RECORDS FOR THIS EXERCISE below:
(* ===== verification/Sched.v ===== *)
(** * The scheduler (src/kernel/src/core/scheduler.{hpp,cpp})

    Run queues per processor, round-robin or priority selection, time slices and
    load balancing.  [switch_to_process] (process.cpp) is here because the
    scheduler calls it.  [switch_context] is assembly and returns only when the
    old process runs again: it is a parameter, whatever happens in between. *)

From S2P Require Import Prelude Pmm Vmm Kernel.

#[local] Abbreviation K := (ST Kernel).

Definition DEFAULT_TIME_SLICE : Z := 5.
Definition LOAD_BALANCE_PERIOD : Z := 100.
Definition IPI_VECTOR : Z := 0x40.
Definition SIZE_MAX : Z := 2 ^ 64 - 1.

Definition set_queue (q : list Z) (r : CPURunQueue) : CPURunQueue :=
  RunQueue q (current_index r) (current_time_slice r) (rq_current r) (cpu_id r) (needs_resched r).
Definition set_index (i : Z) (r : CPURunQueue) : CPURunQueue :=
  RunQueue (process_queue r) i (current_time_slice r) (rq_current r) (cpu_id r) (needs_resched r).
Definition set_slice (t : Z) (b : bool) (r : CPURunQueue) : CPURunQueue :=
  RunQueue (process_queue r) (current_index r) t (rq_current r) (cpu_id r) b.
Definition set_rq_current (p : Z) (b : bool) (r : CPURunQueue) : CPURunQueue :=
  RunQueue (process_queue r) (current_index r) (current_time_slice r) p (cpu_id r) b.

(** ** Definitions *)

Definition new_runqueue (i : Z) : CPURunQueue := RunQueue [] 0 DEFAULT_TIME_SLICE 0 i false.

Definition sched_initialize (policy : SchedulerPolicy) : K unit :=
  n ← gets (λ k, mc_cpu_count (k_machine k));
  modify (with_sched (λ _, Sched (new_runqueue ∘ Z.of_nat <$> seq 0 (Z.to_nat n)) policy 0)).

(** The position of the first run queue of a processor. *)
Fixpoint runqueue_from (i : Z) (l : list CPURunQueue) (cpu : Z) : option Z :=
  match l with
  | [] => None
  | q :: l => if cpu_id q =? cpu then Some i else runqueue_from (i + 1) l cpu
  end.

Definition get_runqueue (cpu : Z) : K (option Z) := gets (λ k, runqueue_from 0 (m_runqueues (k_sched k)) cpu).

(** The processor with the shortest queue, the first of equals. *)
Fixpoint shortest (l : list CPURunQueue) (min_size target : Z) : Z :=
  match l with
  | [] => target
  | q :: l =>
      let n := Z.of_nat (length (process_queue q)) in
      if n <? min_size then shortest l n (cpu_id q) else shortest l min_size target
  end.

Definition add_process (p : Z) : K unit :=
  if p =? 0 then mret tt else
  l ← get_runqueues;
  r ← get_runqueue (shortest l SIZE_MAX 0);
  match r with
  | None => mret tt
  | Some i =>
      q ← get_rq i;
      if decide (p ∈ process_queue q) then mret tt else
      assign p (set_state Ready);;
      put_rq i (set_queue (process_queue q ++ [p]) q)
  end.

(** The first position of a process in a queue. *)
Fixpoint position_from (j : Z) (l : list Z) (p : Z) : option Z :=
  match l with
  | [] => None
  | x :: l => if x =? p then Some j else position_from (j + 1) l p
  end.

(** Taking the process at position [j] out: the later ones move up, and the
    index moves with them. *)
Definition take_out (j : Z) (r : CPURunQueue) : CPURunQueue :=
  let i := current_index r in
  set_queue (delete (Z.to_nat j) (process_queue r))
    (set_index (if (j <=? i) && (0 <? i) then i - 1 else i) r).

Fixpoint remove_from (i : Z) (l : list CPURunQueue) (p : Z) : K unit :=
  match l with
  | [] => mret tt
  | q :: l =>
      match position_from 0 (process_queue q) p with
      | None => remove_from (i + 1) l p
      | Some j =>
          let q' := take_out j q in
          put_rq i (if rq_current q =? p then set_rq_current 0 true q' else q')
      end
  end.

Definition remove_process (p : Z) : K unit :=
  if p =? 0 then mret tt else l ← get_runqueues; remove_from 0 l p.

(** The do-while loop of the round-robin case: the process found, 0 for none,
    and the index. *)
Fixpoint rr_loop (fuel : nat) (start index : Z) (queue : list Z) : K (Z * Z) :=
  match fuel with
  | O => no_fuel
  | S fuel' =>
      let index := u64 (index + 1) `mod` Z.of_nat (length queue) in
      p ← lift (aget queue index);
      x ← deref p;
      if decide (state x = Ready) then mret (p, index)
      else if index =? start then mret (0, index)
      else rr_loop fuel' start index queue
  end.

(** The loop of the priority case: the best so far, its priority and index. *)
Fixpoint priority_loop (l : list Z) (i : Z) (highest selected index : Z) : K (Z * Z) :=
  match l with
  | [] => mret (selected, index)
  | p :: l =>
      x ← deref p;
      if bool_decide (state x = Ready) && (highest <? priority x)
      then priority_loop l (i + 1) (priority x) p i
      else priority_loop l (i + 1) highest selected index
  end.

(** The process selected from run queue [i], 0 for none; one turn of the queue
    is enough fuel. *)
Definition select_next_process (i : Z) : K Z :=
  q ← get_rq i;
  match process_queue q with
  | [] => mret 0
  | _ =>
      policy ← gets (λ k, m_policy (k_sched k));
      match policy with
      | RoundRobin =>
          r ← rr_loop (S (length (process_queue q))) (current_index q) (current_index q)
                (process_queue q);
          put_rq i (set_index r.2 q);;
          mret r.1
      | Priority =>
          r ← priority_loop (process_queue q) 0 0 0 0;
          (if r.1 =? 0 then mret tt else put_rq i (set_index r.2 q));;
          mret r.1
      end
  end.

Definition set_process_priority (find : Z → K Z) (pid_ prio : Z) : K unit :=
  p ← find pid_;
  if p =? 0 then mret tt else assign p (set_priority (if 10 <? prio then 10 else prio)).

Section scheduling.
(** The old and the new process; 0 for a null old one. *)
Variable switch_context : Z → Z → K unit.

Definition switch_to_process (p : Z) : K unit :=
  if p =? 0 then mret tt else
  x ← deref p;
  if negb (bool_decide (state x = Running)) && negb (bool_decide (state x = Ready)) then mret tt else
  old ← gets (λ k, m_current_process (k_pm k));
  if old =? p then mret tt else
  modify (with_pm (set_current_process p));;
  (if old =? 0 then mret tt else
   y ← deref old;
   if decide (state y = Running) then assign old (set_state Ready) else mret tt);;
  assign p (set_state Running);;
  switch_context old p.

Definition schedule_on_cpu (cpu : Z) : K unit :=
  r ← get_runqueue cpu;
  match r with
  | None => mret tt
  | Some i =>
      next ← select_next_process i;
      if next =? 0 then mret tt else
      q ← get_rq i;
      let current := rq_current q in
      if current =? next then mret tt else
      put_rq i (set_rq_current next (needs_resched q) (set_slice DEFAULT_TIME_SLICE (needs_resched q) q));;
      ticks ← gets (λ k, mc_ticks (k_machine k));
      assign next (set_last_run ticks);;
      (if current =? 0 then mret tt else assign current (set_state Ready));;
      assign next (set_state Running);;
      switch_to_process next
  end.

Definition schedule : K unit := cpu ← gets (λ k, mc_cpu (k_machine k)); schedule_on_cpu cpu.

Definition send_ipi (cpu vector : Z) : K unit := modify (with_machine (add_ipi cpu vector)).

Definition tick_on_cpu (cpu : Z) : K unit :=
  flag ← gets (λ k, mc_interrupts (k_machine k));
  if negb flag then mret tt else
  r ← get_runqueue cpu;
  match r with
  | None => mret tt
  | Some i =>
      q ← get_rq i;
      let current := rq_current q in
      if current =? 0 then mret tt else
      x ← deref current;
      assign current (set_runtime (u64 (total_runtime x + 1)));;
      if 9 <=? priority x then mret tt else
      let slice := if 0 <? current_time_slice q then current_time_slice q - 1
                   else current_time_slice q in
      if slice =? 0 then
        put_rq i (set_slice slice true q);;
        here ← gets (λ k, mc_cpu (k_machine k));
        if cpu =? here then schedule_on_cpu cpu else send_ipi cpu IPI_VECTOR
      else put_rq i (set_slice slice (needs_resched q) q)
  end.

(** ** Load balancing *)

Definition can_migrate_process (p to_cpu : Z) : K bool :=
  if p =? 0 then mret false else
  x ← deref p;
  if decide (state x = Running) then mret false
  else if 8 <=? priority x then mret false
  else r ← get_runqueue to_cpu; mret (match r with Some _ => true | None => false end).

Definition migrate_process (p from_cpu to_cpu : Z) : K unit :=
  if (p =? 0) || (from_cpu =? to_cpu) then mret tt else
  f ← get_runqueue from_cpu;
  t ← get_runqueue to_cpu;
  match f, t with
  | Some f, Some t =>
      q ← get_rq f;
      (match position_from 0 (process_queue q) p with
       | Some j => put_rq f (take_out j q)
       | None => mret tt
       end);;
      q ← get_rq t;
      put_rq t (set_queue (process_queue q ++ [p]) q)
  | _, _ => mret tt
  end.

(** The loop of [load_balance]; each step either moves past a process or moves
    it away, so the queue's length is enough fuel. *)
Fixpoint balance_loop (fuel : nat) (i moved to_move max_cpu min_cpu max_rq : Z) : K unit :=
  match fuel with
  | O => no_fuel
  | S fuel' =>
      q ← get_rq max_rq;
      if (i <? Z.of_nat (length (process_queue q))) && (moved <? to_move) then
        p ← lift (aget (process_queue q) i);
        ok ← can_migrate_process p min_cpu;
        if (ok : bool) then
          migrate_process p max_cpu min_cpu;;
          balance_loop fuel' i (moved + 1) to_move max_cpu min_cpu max_rq
        else balance_loop fuel' (i + 1) moved to_move max_cpu min_cpu max_rq
      else mret tt
  end.

(** The longest and the shortest queue: (max, its processor, min, its processor). *)
Fixpoint extremes (l : list CPURunQueue) (mx mxc mn mnc : Z) : Z * Z * Z * Z :=
  match l with
  | [] => (mx, mxc, mn, mnc)
  | q :: l =>
      let n := Z.of_nat (length (process_queue q)) in
      let '(mx, mxc) := if mx <? n then (n, cpu_id q) else (mx, mxc) in
      let '(mn, mnc) := if n <? mn then (n, cpu_id q) else (mn, mnc) in
      extremes l mx mxc mn mnc
  end.

Definition load_balance : K unit :=
  l ← get_runqueues;
  let '(mx, max_cpu, mn, min_cpu) := extremes l 0 0 SIZE_MAX 0 in
  if u64 (mx - mn) <=? 1 then mret tt else
  let to_move := u64 (mx - mn) / 2 in
  f ← get_runqueue max_cpu;
  t ← get_runqueue min_cpu;
  match f, t with
  | Some f, Some _ =>
      q ← get_rq f;
      balance_loop (S (length (process_queue q))) 0 0 to_move max_cpu min_cpu f
  | _, _ => mret tt
  end.

Definition tick : K unit :=
  cpu ← gets (λ k, mc_cpu (k_machine k));
  tick_on_cpu cpu;;
  n ← gets (λ k, u64 (m_load_balance_counter (k_sched k) + 1));
  if LOAD_BALANCE_PERIOD <=? n then
    modify (with_sched (set_balance_counter 0));;
    if cpu =? 0 then load_balance else mret tt
  else modify (with_sched (set_balance_counter n)).
End scheduling.

(** ** Round robin *)

Definition is_ready (k : Kernel) (queue : list Z) (j : Z) : bool :=
  match queue !! Z.to_nat j with
  | Some p => match pm_procs (k_pm k) !! p with
              | Some x => bool_decide (state x = Ready)
              | None => false
              end
  | None => false
  end.
(* ===== verification/Proc.v ===== *)
(** * The process manager (src/kernel/src/core/process.{hpp,cpp})

    Creation of processes with their kernel stacks, lookup, release of their
    memory, and termination.  [load_program] and [setup_process_stack] are
    in Loader.v, [switch_to_process] is in Sched.v. *)

From S2P Require Import Prelude Pmm Vmm Pages Kernel Sched.

#[local] Abbreviation K := (ST Kernel).

Definition KERNEL_STACK_SIZE : Z := 16 * 1024.
Definition KERNEL_STACK_PAGES : nat := 4.
Definition kernel_stack_base (pid_ : Z) : Z := u64 (0xFFFFFFFF80000000 + u64 (pid_ * KERNEL_STACK_SIZE)).

(** ** Definitions *)

Definition set_next_pid (v : Z) (m : ProcessManager) : ProcessManager :=
  PM (pm_procs m) (pm_new m) (m_processes m) (m_current_process m) v.

(** A new region goes to the front of the list. *)
Definition add_memory_region (p start size : Z) (w x : bool) : K unit :=
  assign p (λ q, set_regions (Region start size w x :: memory_regions q) q).

(** The pages of a region are walked by address; as many turns as it has pages,
    and one for the test that ends the loop. *)
Definition region_pages (size : Z) : nat := Z.to_nat ((size + 4095) / 4096).
Definition release_region (r : MemoryRegion) : ST VirtualMemoryManager unit :=
  release_range (S (region_pages (mr_size r))) (mr_start r) (u64 (mr_start r + mr_size r)).

Fixpoint release_regions (l : list MemoryRegion) : ST VirtualMemoryManager unit :=
  match l with
  | [] => mret tt
  | r :: l => release_region r;; release_regions l
  end.

Definition cleanup_process_memory (p : Z) : K unit :=
  x ← deref p;
  on_vmm (release_regions (memory_regions x));;
  assign p (set_breaks 0 0 ∘ set_regions []);;
  if kernel_stack x =? 0 then mret tt else
  on_vmm (release_loop KERNEL_STACK_PAGES 0 (u64 (kernel_stack x - KERNEL_STACK_SIZE)));;
  assign p (λ y, set_stacks 0 (user_stack y) y).

(** The loops over the list of processes: the process with the identifier, 0
    for none, and the list without it. *)
Fixpoint find_in (l : list Z) (pid_ : Z) : K Z :=
  match l with
  | [] => mret 0
  | p :: l => x ← deref p; if pid x =? pid_ then mret p else find_in l pid_
  end.

Definition get_process (pid_ : Z) : K Z := l ← gets (λ k, m_processes (k_pm k)); find_in l pid_.

Definition process_named (pid_ ppid_ : Z) (name : list Z) : Process :=
  Proc pid_ ppid_ name Ready 0 [] 0 0 zero_regs 0 0 None None 0 5 0 0 0.

Definition create_process (name : list Z) (ppid_ : Z) : K Z :=
  pid_ ← gets (λ k, m_next_pid (k_pm k));
  next ← inc_i32 pid_;
  modify (with_pm (set_next_pid next));;
  p ← new_object (process_named pid_ ppid_ name);
  r ← on_vmm (map_loop KERNEL_STACK_PAGES 0 (kernel_stack_base pid_) true);
  match r with
  | Some _ => cleanup_process_memory p;; delete_object p;; mret (-1)
  | None =>
      assign p (set_stacks (u64 (kernel_stack_base pid_ + KERNEL_STACK_SIZE)) 0);;
      modify (with_pm (λ m, set_processes (p :: m_processes m) m));;
      modify (with_pm (λ m, if m_current_process m =? 0 then set_current_process p m else m));;
      add_process p;;
      mret pid_
  end.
End of RECORDS FOR THIS EXERCISE.
# EXERCISE BRIEF:
Would you set down, word for word, the lines from the opening of the entries above through the line with "Definition IPI_VECTOR : Z := 0x40.", both included, and no others?

# ANSWER SPACE:
(* ===== verification/Sched.v ===== *)
(** * The scheduler (src/kernel/src/core/scheduler.{hpp,cpp})

    Run queues per processor, round-robin or priority selection, time slices and
    load balancing.  [switch_to_process] (process.cpp) is here because the
    scheduler calls it.  [switch_context] is assembly and returns only when the
    old process runs again: it is a parameter, whatever happens in between. *)

From S2P Require Import Prelude Pmm Vmm Kernel.

#[local] Abbreviation K := (ST Kernel).

Definition DEFAULT_TIME_SLICE : Z := 5.
Definition LOAD_BALANCE_PERIOD : Z := 100.
Definition IPI_VECTOR : Z := 0x40.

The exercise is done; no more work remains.